As the United States awaits the findings of a review of vote tallies from the disputed Haitian election, leaders say they might consider supporting a new vote.

WASHINGTON -- The Obama administration said Friday it might be able to support tossing out the results of Haiti's disputed presidential election if that is the course called for in a soon-to-be released international review.

Secretary of State Hillary Clinton's chief of staff, Cheryl Mills, said the agency is awaiting the findings from a team of election experts convened by the Organization of American States to examine vote tallies.

Should the panel call for canceling the elections and scheduling a do-over, Mills said ``we obviously would be interested to understand how they came to those conclusions, would want to review whether or not those conclusions . . . we thought we, too, could support.

``All those are things we would be prepared to entertain, but I wouldn't be able to tell you what we would do, obviously, because until we know what they concluded and how they concluded it, we're not in the best position to be able to do that,'' she said.

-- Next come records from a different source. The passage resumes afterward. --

(* ===== verification/CoherentXBarSys.v ===== *)
(** * The coherent crossbar in operation

    The system of [CoherentXBar.v] (a crossbar, its neighbours, the layers with the
    ports they turned away, the outstanding requests and the snoop filter beside
    the caches) keeps its invariant: no enabled step fails, the routing table is
    that of the outstanding requests, and responses go back to where their request
    came from. *)

From stdpp Require Import gmap.
From S2P Require Import Prelude IntMath AddrRange Packet SnoopFilter XBar CoherentXBar.
Local Open Scope Z_scope.

Record cinv (s : CSys) : Prop := {
  vi_core : core_inv (c_x s) (c_out s) (c_sf s);
  vi_layers k l : get_layer (c_x s) k = Some l -> layer_inv (mkSys (c_now s) l (c_blocked s k))
}.

(** A call goes to an existing layer. *)
Lemma call_layer_exists c s edge cl k :
  core_inv (c_x s) (c_out s) (c_sf s) -> call_enabled c s edge cl -> call_layer s cl = Some k ->
  exists l, get_layer (c_x s) k = Some l.
Proof.
  intros Hinv (_ & _ & He) Hk. unfold get_layer. apply lookup_lt_is_Some.
  destruct cl as [pr pkt slave|a pkt master|a pkt slave]; cbn in Hk.
  - destruct (isExpressSnoop _); [done|]. apply fmap_Some in Hk as (m & Hm & ->).
    apply (ki_ids _ _ _ Hinv) in Hm. cbn. lia.
  - apply fmap_Some in Hk as (o & Ho & ->). destruct He as (_ & _ & _ & s0 & Ho' & _). rewrite Ho in Ho'. injection Ho' as ->.
    apply (ki_ports _ _ _ Hinv) in Ho. cbn in *. lia.
  - apply fmap_Some in Hk as (o & Ho & ->). apply (ki_ports _ _ _ Hinv) in Ho. destruct o as [s0 r|m]; cbn in *; [lia|].
    rewrite (ki_lens _ _ _ Hinv). lia.
Qed.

Twelve of the 19 candidates on the Nov. 28 presidential ballot have pressed for the elections to be canceled, citing ``massive fraud.'' At issue is whether current President René Préval's choice, Jude Célestin, garnered enough votes to defeat musician Michel ``Sweet Micky'' Martelly and advance to a runoff against former first lady Mirlande Manigat.

Preliminary tallies showed Célestin beating Martelly by several thousands votes.

The resulting furor over the election has hampered efforts to fight cholera, sparked tension among a population preparing to commemorate the first anniversary of the earthquake that killed an estimated 300,000 and overshadowed reconstruction.

For days, unconfirmed rumors have circulated about the findings in the final report, which is expected to be delivered to Préval either over the weekend or next week.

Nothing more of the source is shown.